(** ** Properties *)

(** C36: the depth-first search of the lineage check ends on every graph without
    running out of fuel; the check accepts a graph exactly when every edge names
    valid, distinct nodes and no item supports itself through any chain of edges,
    and it reports a cycle exactly when the edges are valid and there is one. *)
Theorem lineage_validate_iff_acyclic g :
  lineage_search g ≠ Err None ∧
  (LineageGraph_validate g = Ok tt ↔
    Forall edge_ok (edges g) ∧ ∀ n, ¬ tc (λ a b, MkLineageEdge a b ∈ edges g) n n) ∧
  (LineageGraph_validate g = Err LineageCycle ↔
    Forall edge_ok (edges g) ∧ ¬ ∀ n, ¬ tc (λ a b, MkLineageEdge a b ∈ edges g) n n).
Proof.
  pose proof (LineageGraph_validate_Ok g) as Hiff. pose proof (lineage_search_ends g) as Hends.
  unfold LineageGraph_validate in *.
  destruct Hends as [(e & Heq & ? & ?)|[? [Heq|Heq]]]; rewrite Heq in *; simpl in *; naive_solver.
Qed.
Inductive MemoryClass :=
  | RawExperience
  | PersonalFact
  | ClassRelationship
  | Sensitive
  | Procedural
  | Operational
  | ClassArtifact
  | ClassOther (label : string).

#[export] Instance MemoryClass_eq_dec : EqDecision MemoryClass.
Proof. solve_decision. Defined.

Inductive ConsentStatus :=
  | Denied
  | ConsentUnknown
  | Granted.

(** The derived [Ord]: declaration order. *)
Definition consent_level (s : ConsentStatus) : N :=
  match s with Denied => 0 | ConsentUnknown => 1 | Granted => 2 end.

Record ConsentState := MkConsentState {
  consent_subject : MemorySubjectId;
  memory_class : MemoryClass;
  status : ConsentStatus;
  consent_valid_time : TimeRange;
}.

Definition ConsentState_validate (c : ConsentState) : ValidationResult :=
  try? (match memory_class c with
        | ClassOther label => validate_non_blank label "consent.memory_class"
        | _ => Ok tt
        end) in
  TimeRange_validate (consent_valid_time c).

Record ConsentPolicy := MkConsentPolicy {
  required : bool;
  decisions : list ConsentState;
}.

Definition ConsentPolicy_validate (p : ConsentPolicy) : ValidationResult :=
  if required p && is_empty (decisions p) then Err (EmptyCollection "consent.decisions")
  else for_each ConsentState_validate (decisions p).

Inductive PolicyDecision :=
  | Deny
  | Conditional
  | Allow.

Definition decision_level (d : PolicyDecision) : N :=
  match d with Deny => 0 | Conditional => 1 | Allow => 2 end.

Inductive RetentionPolicy :=
  | RetainEphemeral
  | RetainSession
  | RetainDuration (microseconds : N)
  | RetainIndefinite.

#[export] Instance RetentionPolicy_eq_dec : EqDecision RetentionPolicy.
Proof. solve_decision. Defined.

Definition permits_at_most (self source : RetentionPolicy) : bool :=
  match self, source with
  | _, RetainIndefinite => true
  | RetainEphemeral, _ => true
  | RetainSession, RetainSession => true
  | RetainSession, RetainDuration _ => true
  | RetainDuration derived, RetainDuration original => (derived <=? original)%N
  | l, r => bool_decide (l = r)
  end.

Record MemoryUsePolicy := MkMemoryUsePolicy {
  use_retrieve : PolicyDecision;
  influence_response : PolicyDecision;
  mention_explicitly : PolicyDecision;
  external_model_use : PolicyDecision;
  retention : RetentionPolicy;
}.

Inductive SecurityClassification :=
  | Public
  | Internal
  | Confidential
  | Restricted.

Definition classification_level (c : SecurityClassification) : N :=
  match c with Public => 0 | Internal => 1 | Confidential => 2 | Restricted => 3 end.

Record SecurityPolicy := MkSecurityPolicy {
  classification : SecurityClassification;
  labels : gset string;
  required_compartments : gset ScopeId;
  allow_external_processing : bool;
}.

Definition SecurityPolicy_validate (s : SecurityPolicy) : ValidationResult :=
  for_each (λ label, validate_non_blank label "security.label") (bt_elements (labels s)).

Record SemanticEnvelope := MkSemanticEnvelope {
  scopes : NonEmptyVec ScopeRef;
  perspective : Perspective;
  ownership : OwnershipPolicy;
  consent : ConsentPolicy;
  use_policy : MemoryUsePolicy;
  security : SecurityPolicy;
  derivation : DerivationRef;
}.

Definition SemanticEnvelope_validate (e : SemanticEnvelope) : ValidationResult :=
  try? for_each ScopeRef_validate (into_vec (scopes e)) in
  try? Perspective_validate (perspective e) in
  try? OwnershipPolicy_validate (ownership e) in
  try? ConsentPolicy_validate (consent e) in
  try? SecurityPolicy_validate (security e) in
  DerivationRef_validate (derivation e).

Definition validate_for_target (e : SemanticEnvelope) (target : LineageNode) : ValidationResult :=
  try? SemanticEnvelope_validate e in
  DerivationRef_validate_for (derivation e) target.

Definition modification_is_broader (derived source : ModificationPolicy) : bool :=
  (owners_may_modify derived && negb (owners_may_modify source))
  || (delegates_may_modify derived && negb (delegates_may_modify source))
  || (system_may_derive derived && negb (system_may_derive source)).

Definition same_consent_topic (decision item : ConsentState) : bool :=
  bool_decide (consent_subject item = consent_subject decision)
  && bool_decide (memory_class item = memory_class decision).

(** [iter().max()] of the matching levels. *)
Definition source_consent_level (source : ConsentPolicy) (decision : ConsentState) : option N :=
  match (consent_level ∘ status) <$> filter (λ item, same_consent_topic decision item) (decisions source) with
  | [] => None
  | l :: ls => Some (foldl N.max l ls)
  end.
Definition decode_any (T : Type) `{!Json T} (bs : bytes) (kind : RecordKind)
    : JResult (DecodedPayload T) :=
  let? record := format (decode_record bs) in
  if negb (record_kind (envelope record) =? RecordKind_u16 kind)%N
     || negb (schema_version (envelope record) =? SCHEMA_VERSION)%N
     || negb (flags (envelope record) =? 0)%N
  then Err (Corruption "record envelope kind, schema, or flags are invalid")
  else
  let? value := json (from_slice (payload record)) in
  Ok (MkDecodedPayload (commit_seq (envelope record)) value).

Definition decode_frame (T : Type) `{!Json T} (bs : bytes) (kind : RecordKind) (sequence : CommitSeq)
    : JResult T :=
  let? decoded := decode_any T bs kind in
  if negb (decoded_sequence decoded =? sequence)%N
  then Err (Corruption ("frame sequence " +:+ pretty (decoded_sequence decoded) +:+
                        " differs from expected " +:+ pretty sequence))
  else Ok (decoded_value decoded).

Definition fail_if (selected : option CommitStage) (stage : CommitStage) : JResult unit :=
  if bool_decide (selected = Some stage) then Err (InjectedFailure stage) else Ok tt.

Definition ensure_durability (commit_seq : CommitSeq) (requested achieved : Durability) : JResult unit :=
  if bool_decide (requested = Sync) && negb (bool_decide (achieved = Sync))
  then Err (DurabilityNotAchieved commit_seq requested achieved)
  else Ok tt.
End frames.

(** ** Facts about keys *)

Lemma sequence_from_key_Some pfx n suffix :
  (n ≤ U64_MAX)%N → (len pfx + 8 + len suffix ≤ USIZE_MAX)%N →
  sequence_from_key (pfx ++ to_be_bytes 8 n ++ suffix) pfx (len suffix) = Some n.
Proof.
  intros Hn Hl. unfold sequence_from_key.
  rewrite (proj2 (checked_add_Some USIZE_MAX (len pfx) 8 (len pfx + 8)%N)) by lia. cbn [mbind option_bind].
  rewrite (proj2 (checked_add_Some USIZE_MAX (len pfx + 8) (len suffix) (len pfx + 8 + len suffix)%N))
    by lia. cbn [mbind option_bind].
  assert (len (to_be_bytes 8 n) = 8%N) as Hbe by (unfold len; by rewrite length_to_be_bytes).
  rewrite !len_app, Hbe.
  rewrite (proj2 (N.eqb_eq _ _)) by lia. rewrite starts_with_app. cbn [negb orb].
  rewrite slice_get_middle by (rewrite ?length_to_be_bytes; lia). cbn [mbind option_bind].
  rewrite from_to_be_bytes_small; [done|]. unfold U64_MAX in Hn. simpl. lia.
Qed.

Lemma sequence_from_event_key n : (n ≤ U64_MAX)%N → sequence_from_key (event_key n) EVENT_PREFIX 0 = Some n.
Proof.
  intros Hn. unfold event_key, sequence_key. rewrite <- (app_nil_r (to_be_bytes 8 n)).
  apply (sequence_from_key_Some EVENT_PREFIX n []); [done|by vm_compute].
Qed.

Lemma sequence_from_outbox_key n i :
  (n ≤ U64_MAX)%N → sequence_from_key (outbox_key n i) OUTBOX_PREFIX 4 = Some n.
Proof.
  intros Hn. assert (len (to_be_bytes 4 i) = 4%N) as Hbe
    by (unfold len; by rewrite length_to_be_bytes).
  rewrite <- Hbe. apply sequence_from_key_Some; [done|]. rewrite Hbe. by vm_compute.
Qed.

Lemma klt_app_l (p a b : bytes) : klt (p ++ a) (p ++ b) ↔ klt a b.
Proof.
  induction p as [|x p IH]; [done|]. rewrite <- IH. unfold klt.
  change (cmp ((x :: p) ++ a) ((x :: p) ++ b))
    with (match cmp x x with Eq => cmp (p ++ a) (p ++ b) | c => c end).
  by rewrite cmp_refl.
Qed.

Lemma klt_to_be_bytes n x y :
  (x < 256 ^ N.of_nat n)%N → (y < 256 ^ N.of_nat n)%N → klt (to_be_bytes n x) (to_be_bytes n y) ↔ (x < y)%N.
Proof. intros Hx Hy. unfold klt. rewrite to_be_bytes_cmp by done. apply N.compare_lt_iff. Qed.

Lemma event_key_lt m n :
  (m ≤ U64_MAX)%N → (n ≤ U64_MAX)%N → klt (event_key m) (event_key n) ↔ (m < n)%N.
Proof.
  intros. unfold event_key, sequence_key. rewrite klt_app_l, klt_to_be_bytes; [done|..];
    unfold U64_MAX in *; simpl; lia.
Qed.

Lemma outbox_key_lt n i j :
  (i ≤ U32_MAX)%N → (j ≤ U32_MAX)%N → klt (outbox_key n i) (outbox_key n j) ↔ (i < j)%N.
Proof.
  intros. unfold outbox_key. rewrite !klt_app_l, klt_to_be_bytes; [done|..];
    unfold U32_MAX in *; simpl; lia.
Qed.

Lemma outbox_key_inj m n i j :
  (m ≤ U64_MAX)%N → (n ≤ U64_MAX)%N → (i ≤ U32_MAX)%N → (j ≤ U32_MAX)%N →
  outbox_key m i = outbox_key n j → m = n ∧ i = j.
Proof.
  intros Hm Hn Hi Hj [H1 H2]%(inj (app OUTBOX_PREFIX))%app_inj_1; [|by rewrite !length_to_be_bytes].
  split; [eapply (to_be_bytes_inj 8)|eapply (to_be_bytes_inj 4)]; try done;
    unfold U64_MAX, U32_MAX in *; simpl; lia.
Qed.

Lemma event_key_inj m n :
  (m ≤ U64_MAX)%N → (n ≤ U64_MAX)%N → event_key m = event_key n → m = n.
Proof.
  intros Hm Hn Heq%(inj (app EVENT_PREFIX)). eapply (to_be_bytes_inj 8); try done;
    unfold U64_MAX in *; simpl; lia.
Qed.

Lemma outbox_prefix_key m n i :
  (m ≤ U64_MAX)%N → (n ≤ U64_MAX)%N →
  starts_with (outbox_sequence_prefix m) (outbox_key n i) = true ↔ m = n.
Proof.
  intros Hm Hn. unfold outbox_sequence_prefix, sequence_key, outbox_key. split.
  - intros [k Heq]%starts_with_spec. rewrite <- app_assoc in Heq.
    apply (inj (app OUTBOX_PREFIX)), app_inj_1 in Heq as [Heq _]; [|by rewrite !length_to_be_bytes].
    symmetry. eapply (to_be_bytes_inj 8); try done; unfold U64_MAX in *; simpl; lia.
  - intros ->. rewrite app_assoc. apply starts_with_app.
Qed.

Lemma idempotency_key_inj d1 d2 : idempotency_key d1 = idempotency_key d2 → d1 = d2.
Proof. apply (inj (app IDEMPOTENCY_PREFIX)). Qed.

Lemma observation_key_inj i j : observation_key i = observation_key j → i = j.
Proof. intros ?%(inj (app OBSERVATION_PREFIX)). by apply as_bytes_inj. Qed.

Lemma mutation_key_inj i j : mutation_key i = mutation_key j → i = j.
Proof. intros ?%(inj (app MUTATION_PREFIX)). by apply as_bytes_inj. Qed.

(** ** Facts about frames *)

Section frame_facts.
Context `{Blake3, SerdeError}.

Lemma RecordKind_u16_bound k : (RecordKind_u16 k ≤ U16_MAX)%N.
Proof. by destruct k. Qed.

Lemma decode_record_frame `{!Json T} kind n (v : T) bs :
  (n ≤ U64_MAX)%N → encode_frame kind n v = Ok bs →
  ∃ p, to_vec v = Ok p ∧
    decode_record bs = Ok (MkDecodedRecord
      (MkRecordEnvelope (RecordKind_u16 kind) SCHEMA_VERSION 0 n (len p) (checksum p)) p).
Proof.
  intros Hn (p & Hp%map_err_Ok & [Hl ->]%map_err_Ok%encode_record_Ok)%result_bind_Ok.
  exists p. split; [done|]. rewrite decode_frame_of, !N.eqb_refl; try done;
    auto using checksum_bound, RecordKind_u16_bound.
Qed.

Lemma decode_any_frame `{!Json T, !JsonRoundtrip T} kind n (v : T) bs :
  (n ≤ U64_MAX)%N → encode_frame kind n v = Ok bs →
  decode_any T bs kind = Ok (MkDecodedPayload n v).
Proof.
  intros Hn (p & Hp & Hd)%decode_record_frame; [|done]. unfold decode_any.
  rewrite Hd. cbn [format map_err result_bind envelope record_kind schema_version flags payload commit_seq].
  rewrite !N.eqb_refl. cbn [negb orb]. by rewrite (json_roundtrip v p).
Qed.

Lemma decode_frame_encode `{!Json T, !JsonRoundtrip T} kind n (v : T) bs :
  (n ≤ U64_MAX)%N → encode_frame kind n v = Ok bs → decode_frame T bs kind n = Ok v.
Proof.
  intros Hn He. unfold decode_frame. rewrite (decode_any_frame _ _ _ _ Hn He). simpl.
  by rewrite N.eqb_refl.
Qed.

Lemma ensure_durability_Ok c r a :
  ensure_durability c r a = Ok tt ↔ (r = Sync → a = Sync).
Proof. unfold ensure_durability. repeat case_bool_decide; simpl; naive_solver. Qed.
End frame_facts.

- **PROBLEM STATEMENT**: Wherever a line holds the word "every", copy that line out of the entries above.

- **REPLY**:
(** C36: the depth-first search of the lineage check ends on every graph without
    running out of fuel; the check accepts a graph exactly when every edge names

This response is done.